Excerpted data Start Marker
(** * signal-react: a shallow embedding of [src/signals.mjs]

    The module keeps five pieces of module-level mutable state
    ([listenersMap], [computeMap], [computeStack], [signals], [reactStack])
    and exports [signal] and [update].  The embedding threads one [State]
    record through every function; functions that can throw return an
    [Outcome].  User computations (the [fn] handed to [update], and the
    top-level script) are trees of calls into the module, so that they can
    branch on every value they read but touch the module state only through
    the operations JavaScript gives them.

    Modelling scope.  Property keys are strings.  The module keeps its
    listener sets in object literals ([{}], lines 71 and 81), which inherit
    the members of [Object.prototype]: a lookup in them under such a name
    finds the inherited member, and the embedding follows the code there.
    Property values are undefined, null, booleans, integers, NaN, references
    to plain objects and references to signals.  A plain object is its own
    properties and the data properties its prototype chain contributes to a
    read.  The object literal that [update] wraps (line 127) is taken
    without the members it inherits from [Object.prototype], and what is
    proved about the properties of an output signal is stated for other
    names. *)

From Stdlib Require Import ZArith Lia.
From stdpp Require Import base option list sorting gmap strings.

Open Scope string_scope.
Open Scope list_scope.

(** ** Identities

    Objects are compared by identity in the source ([fn==f], [Set], [WeakMap]
    keys).  Each kind of object gets its allocation index as identity. *)

Abbreviation ref := nat (only parsing).     (* a plain object *)
Abbreviation sigid := nat (only parsing).   (* a Proxy made by [signal] *)
Abbreviation fnid := nat (only parsing).    (* a user function handed to [update] *)
Abbreviation rid := nat (only parsing).     (* a [reactor] closure made by [update] *)

(** ** Values *)

Inductive Value :=
| VUndef
| VNull
| VBool (b : bool)
| VNum (z : Z)
| VNaN
| VObj (r : ref)
| VSig (s : sigid).

(** [a === b] *)
Definition strict_eq (a b : Value) : bool :=
  match a, b with
  | VUndef, VUndef => true
  | VNull, VNull => true
  | VBool x, VBool y => Bool.eqb x y
  | VNum x, VNum y => Z.eqb x y
  | VObj x, VObj y => Nat.eqb x y
  | VSig x, VSig y => Nat.eqb x y
  | _, _ => false
  end.

(** [typeof v !== 'undefined'] *)
Definition is_defined (v : Value) : bool :=
  match v with VUndef => false | _ => true end.

(** [ToBoolean v] *)
Definition to_boolean (v : Value) : bool :=
  match v with
  | VUndef | VNull | VNaN => false
  | VBool b => b
  | VNum z => negb (Z.eqb z 0)
  | VObj _ | VSig _ => true
  end.

(** ** Plain objects

    Own properties are kept in insertion order.  [inherited] is what the
    prototype chain contributes to a property read. *)

Record Obj := mkObj {
  own : list (string * Value);
  inherited : list (string * Value)
}.

Definition empty_obj : Obj := mkObj [] [].

Fixpoint alookup {A : Type} (k : string) (l : list (string * A)) : option A :=
  match l with
  | [] => None
  | (k', v) :: l' => if decide (k = k') then Some v else alookup k l'
  end.

Fixpoint aset {A : Type} (k : string) (v : A) (l : list (string * A))
  : list (string * A) :=
  match l with
  | [] => [(k, v)]
  | (k', v') :: l' =>
      if decide (k = k') then (k, v) :: l' else (k', v') :: aset k v l'
  end.

Fixpoint adelete {A : Type} (k : string) (l : list (string * A))
  : list (string * A) :=
  match l with
  | [] => []
  | (k', v') :: l' =>
      if decide (k = k') then adelete k l' else (k', v') :: adelete k l'
  end.

(** [o[p]] *)
Definition obj_get (o : Obj) (p : string) : Value :=
  match alookup p (own o) with
  | Some v => v
  | None => default VUndef (alookup p (inherited o))
  end.

(** [Object.hasOwn(o, p)] *)
Definition obj_hasOwn (o : Obj) (p : string) : bool :=
  bool_decide (is_Some (alookup p (own o))).


(** [o[p] = v] *)
Definition obj_set (o : Obj) (p : string) (v : Value) : Obj :=
  mkObj (aset p v (own o)) (inherited o).

(** [delete o[p]] *)
Definition obj_delete (o : Obj) (p : string) : Obj :=
  mkObj (adelete p (own o)) (inherited o).

(** *** The order of own keys

    [Object.keys] and [Object.assign] list the own keys of an ordinary
    object with the array indices first, in ascending order, and the other
    keys after them in insertion order. *)

Definition digit_of (a : Ascii.ascii) : option N :=
  let n := Ascii.N_of_ascii a in
  if decide (48 ≤ n ∧ n ≤ 57)%N then Some (n - 48)%N else None.

Fixpoint decimal (acc : N) (s : string) : option N :=
  match s with
  | EmptyString => Some acc
  | String a rest =>
      match digit_of a with
      | Some d => decimal (acc * 10 + d)%N rest
      | None => None
      end
  end.

(** The integer a key denotes when it is an array index: the decimal
    numeral, without leading zero, of an integer below [2^32 - 1]. *)
Definition array_index (p : string) : option N :=
  match p with
  | EmptyString => None
  | String a rest =>
      if decide (digit_of a = Some 0%N ∧ rest ≠ EmptyString) then None
      else
        match decimal 0 p with
        | Some n => if decide (n < 4294967295)%N then Some n else None
        | None => None
        end
  end.

Definition index_le {A : Type} (x y : N * A) : Prop := (x.1 ≤ y.1)%N.

Global Instance index_le_dec {A : Type} (x y : N * A) :
  Decision (index_le x y).
Proof. unfold index_le. apply _. Defined.

Definition in_key_order {A : Type} (l : list (string * A))
  : list (string * A) :=
  (merge_sort index_le
     (omap (λ kv, (λ n, (n, kv)) <$> array_index kv.1) l)).*2
  ++ filter (λ kv, array_index kv.1 = None) l.

(** [Object.keys(o)] *)
Definition own_keys (o : Obj) : list string := (in_key_order (own o)).*1.

(** *** What the module's own object literals inherit

    The member names of [Object.prototype], each with the [length] of the
    member: that of the function, and none ([0] for [Array.from]) for the
    object the accessor [__proto__] yields.  All these members are truthy,
    and none has a method [add] or [delete]. *)
Definition Object_prototype : list (string * nat) :=
  [("constructor", 1); ("hasOwnProperty", 1); ("isPrototypeOf", 1);
   ("propertyIsEnumerable", 1); ("toLocaleString", 0); ("toString", 0);
   ("valueOf", 0); ("__defineGetter__", 2); ("__defineSetter__", 2);
   ("__lookupGetter__", 1); ("__lookupSetter__", 1); ("__proto__", 0)].

Definition inherited_member (p : string) : option nat :=
  alookup p Object_prototype.

(** ** JavaScript [Set]s of object identities, in insertion order *)

Definition set_add (x : nat) (l : list nat) : list nat :=
  if decide (x ∈ l) then l else l ++ [x].

Definition set_delete (x : nat) (l : list nat) : list nat :=
  filter (λ y, y ≠ x) l.

(** ** Observations

    [trace] records, newest first, which reactor bodies were entered and
    which reads were attributed to which reactor.  Nothing reads it back. *)

Inductive Event :=
| ERun (r : rid)
| ERead (r : rid) (self : option sigid) (p : string).

Global Instance Event_eq_dec : EqDecision Event.
Proof. solve_decision. Defined.

(** ** Module state *)

(** The inner maps of [listenersMap] and [computeMap] have no key that is a
    member name of [Object.prototype]: the module creates a key only where
    the lookup under it found nothing (lines 74-75 and 84-85). *)
Record State := mkState {
  heap : list Obj;                                   (* plain objects *)
  proxies : list ref;                                (* target of each Proxy *)
  reactors : list (fnid * sigid);                    (* [fn], [connectedSignal] of each closure *)
  listenersMap : gmap nat (gmap string (list nat));  (* signal -> property -> Set of reactors *)
  computeMap : gmap nat (list (string * list nat));  (* reactor -> property -> Set of signals *)
  computeStack : list rid;                           (* head = last array element *)
  signals : gmap nat nat;                            (* fn -> connectedSignal *)
  reactStack : list fnid;                            (* head = last array element *)
  trace : list Event
}.

Definition initial : State :=
  mkState [] [] [] ∅ ∅ [] ∅ [] [].

Definition with_heap (h : list Obj) (st : State) : State :=
  mkState h (proxies st) (reactors st) (listenersMap st) (computeMap st)
    (computeStack st) (signals st) (reactStack st) (trace st).
Definition with_proxies (x : list ref) (st : State) : State :=
  mkState (heap st) x (reactors st) (listenersMap st) (computeMap st)
    (computeStack st) (signals st) (reactStack st) (trace st).
Definition with_reactors (x : list (fnid * sigid)) (st : State) : State :=
  mkState (heap st) (proxies st) x (listenersMap st) (computeMap st)
    (computeStack st) (signals st) (reactStack st) (trace st).
Definition with_listenersMap (x : gmap nat (gmap string (list nat)))
  (st : State) : State :=
  mkState (heap st) (proxies st) (reactors st) x (computeMap st)
    (computeStack st) (signals st) (reactStack st) (trace st).
Definition with_computeMap (x : gmap nat (list (string * list nat)))
  (st : State) : State :=
  mkState (heap st) (proxies st) (reactors st) (listenersMap st) x
    (computeStack st) (signals st) (reactStack st) (trace st).
Definition with_computeStack (x : list rid) (st : State) : State :=
  mkState (heap st) (proxies st) (reactors st) (listenersMap st)
    (computeMap st) x (signals st) (reactStack st) (trace st).
Definition with_signals (x : gmap nat nat) (st : State) : State :=
  mkState (heap st) (proxies st) (reactors st) (listenersMap st)
    (computeMap st) (computeStack st) x (reactStack st) (trace st).
Definition with_reactStack (x : list fnid) (st : State) : State :=
  mkState (heap st) (proxies st) (reactors st) (listenersMap st)
    (computeMap st) (computeStack st) (signals st) x (trace st).
Definition log (e : Event) (st : State) : State :=
  mkState (heap st) (proxies st) (reactors st) (listenersMap st)
    (computeMap st) (computeStack st) (signals st) (reactStack st)
    (e :: trace st).

(** The object behind reference [r]. *)
Definition heap_obj (st : State) (r : ref) : Obj :=
  default empty_obj (heap st !! r).

Definition heap_set (r : ref) (p : string) (v : Value) (st : State) : State :=
  with_heap (<[r := obj_set (heap_obj st r) p v]> (heap st)) st.

Definition heap_delete (r : ref) (p : string) (st : State) : State :=
  with_heap (<[r := obj_delete (heap_obj st r) p]> (heap st)) st.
Excerpted data End Marker
## Your objective:
Filter the data above, keeping only lines that include the string "other".

## Worked solution:
    proved about the properties of an output signal is stated for other
    object with the array indices first, in ascending order, and the other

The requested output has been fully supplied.